Только он договорил, как два мушкетёра втащили в комнату упирающегося Василия. Ворвавшийся вместе с ними порыв ветра едва не задул свечи, но выскочившему из тёмного угла Игнациусу не пришлось их вновь зажигать: дверь затворили, и почти погасшие язычки вновь взметнулись вверх. Ритмейстер Берониус, не находивший себе места на неудобном стуле с низкой спинкой, застыл от неожиданности.
– Назовись, – строго приказал генерал-губернатор.
– Поповский сын Василий Свечин, – по-шведски ответил арестованный.
– Владеешь языком? Превосходно! С какой целью выведывал о крепости?
– Ничего я не выведывал, гере главный начальник.
– Я – генерал-губернатор Ингерманландии! Не ври мне!
– Я и не вру, гере генерал-губернатор. Отец умер, кругом война – я сирота и приехал просить защиты у ритмейстера Берониуса.
– Это ваш бывший слуга? – обернулся к Берониусу барон Горн.
– Нет, гере генерал! – вскочил со стула тот. – Я давно знаю этого юношу – он помогал своему отцу лечить меня от тяжёлой болезни. Прошу отметить, гере генерал, что он ухаживал за мной больше месяца и спас жизнь шведского офицера!
– Хорошо, это ему зачтётся, продолжайте, – поджал губы губернатор.
– Примерно год назад они с отцом покинули крепость, а вчера этот молодой человек постучался в дверь моей комнаты. Он сообщил, что его достойный отец скончался, и ему опасно оставаться в столь неспокойное время в каком-либо из погостов. Да и крестьяне, к тому же, бегут к московитам, так что в округе шастают одни разбойники. Я и разрешил ему поселиться у меня на квартире.
– Всё так? – уставился на Василия Густав Горн.
– Сущая правда, гере генерал-губернатор, – подросток с невинным лицом затряс светлыми кудрями.
– Ах, какая пастораль, – подняв подбродок, сложил руки лодочкой барон, – деревенский русский мальчик выхаживает больного шведского офицера, а когда начинается война, кругом горят селения, этот офицер защищает его от возможных опасностей. Только с этим-то мне что делать?
Губернатор щёлкнул пальцами, и ещё один мушкетёр ввёл в залу невысокого роста толстого молодого человека с нечёсаной копной тёмных волос, одетого в приличное шведское платье. Жёлтые язычки дёрнулись и осветили опухшее, видимо, от постоянного пьянства, не бритое несколько дней багровое лицо с массивным носом и пухлыми губами.
– Назовитесь! – с неприязнью оглядывая вошедшего приказал барон.
– Дворянин Иван Лобухин, гере генерал-губернатор, лютеранин и верноподданный его величества короля Карла Десятого Густава.

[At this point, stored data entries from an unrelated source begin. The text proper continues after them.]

(** What the [seen] map leaves. *)
Lemma terminal_items_spec seen items :
  let l := terminal_items seen items in
  (forall x, x ∈ l -> x ∈ items /\ is_terminal x = true /\ outcome_key x ∉ seen) /\
  NoDup (List.map outcome_key l) /\
  (forall x, x ∈ items -> is_terminal x = true -> outcome_key x ∉ seen ->
     exists y, y ∈ l /\ outcome_key y = outcome_key x).
Proof.
  revert seen. induction items as [|item items IH]; intros seen; simpl.
  { split_and!; [by intros x ?%not_elem_of_nil|apply NoDup_nil_2|by intros x ?%not_elem_of_nil]. }
  destruct (is_terminal item) eqn:Ht; [case_decide as Hs|].
  - destruct (IH seen) as (H1 & H2 & H3). split_and!; [|done|].
    + intros x Hx. destruct (H1 x Hx) as (? & ? & ?). split_and!; [by right|done..].
    + intros x [->|Hx]%elem_of_cons Hx' Hn; [done|by apply H3].
  - destruct (IH ({[outcome_key item]} ∪ seen)) as (H1 & H2 & H3). split_and!.
    + intros x [->|Hx]%elem_of_cons; [split_and!; [left|done..]|].
      destruct (H1 x Hx) as (? & ? & ?). split_and!; [by right|done|set_solver].
    + simpl. apply NoDup_cons. split; [|done]. intros Hin.
      apply list_elem_of_In, in_map_iff in Hin as (y & Hy & Hin). apply list_elem_of_In in Hin.
      destruct (H1 y Hin) as (_ & _ & Hn). rewrite Hy in Hn. set_solver.
    + intros x Hx Hxt Hn. destruct (decide (outcome_key x = outcome_key item)) as [He|Hne].
      { exists item. split; [left|done]. }
      apply elem_of_cons in Hx as [->|Hx]; [done|].
      destruct (H3 x Hx Hxt) as (y & ? & ?); [set_solver|]. exists y. split; [by right|done].
  - destruct (IH seen) as (H1 & H2 & H3). split_and!; [|done|].
    + intros x Hx. destruct (H1 x Hx) as (? & ? & ?). split_and!; [by right|done..].
    + intros x [->|Hx]%elem_of_cons Hx' Hn; [congruence|by apply H3].
Qed.

Lemma Record_quiet items now d w : Forall recordable items ->
  Record_ (V := V) items now d (quiet w)
  = Cont (apply_all (record_item now) (terminal_items ∅ items) d) (quiet w) tt.
Proof.
  intros Hr. unfold Record_. rewrite each_record_quiet;
    rewrite concat_chunks_of by (unfold chunkSize; lia); [done|].
  apply Forall_forall. intros x Hx. destruct (terminal_items_spec ∅ items) as (H1 & _).
  destruct (H1 x Hx) as (? & ? & _). split; [done|]. rewrite Forall_forall in Hr. by apply Hr.
Qed.
End Commit.

(** ** Groups and deliveries *)
Section Bridge.
Context {B : Type} (items : list BatchItem) (Hok : batch_ok items).
Implicit Types (d : DB B) (it : BatchItem) (g : batchGroup).

Lemma same_message_key a b : a ∈ items -> b ∈ items -> item_key a = item_key b -> it_Key a = it_Key b.
Proof.
  intros Ha Hb He. pose proof (bo_generation items Hok a b Ha Hb He) as Hg.
  pose proof (bo_consumer items Hok a b Ha Hb) as Hc. unfold item_key in He.
  destruct (it_Key a), (it_Key b). simpl in *. simplify_eq. congruence.
Qed.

– Вы случайно не знаете этого молодого человека? – придав своему голосу безразличный вид, спросил Горн.
– Знаю. Это сын русского попа. Кажется, Свечин.
– Верно. Где вы его в последний раз видели?
– В последний раз утром на шанцах, ваша милость, как я и сказывал – и сразу же побежал вам доложить.
– И правильно сделали. А до того?
– До того – у московского воеводы в лагере!
Офицеры за столом оживились. Берониус дёрнул себя за ус и зло посмотрел на доносчика, понимая, что только присутствие барона Горна мешает ему свернуть эту жирную дворянскую шею. Язычки склонились в его сторону – на стену упала грозная тень от левой руки ритмейстера, крепко сжимавшей рукоять шпаги.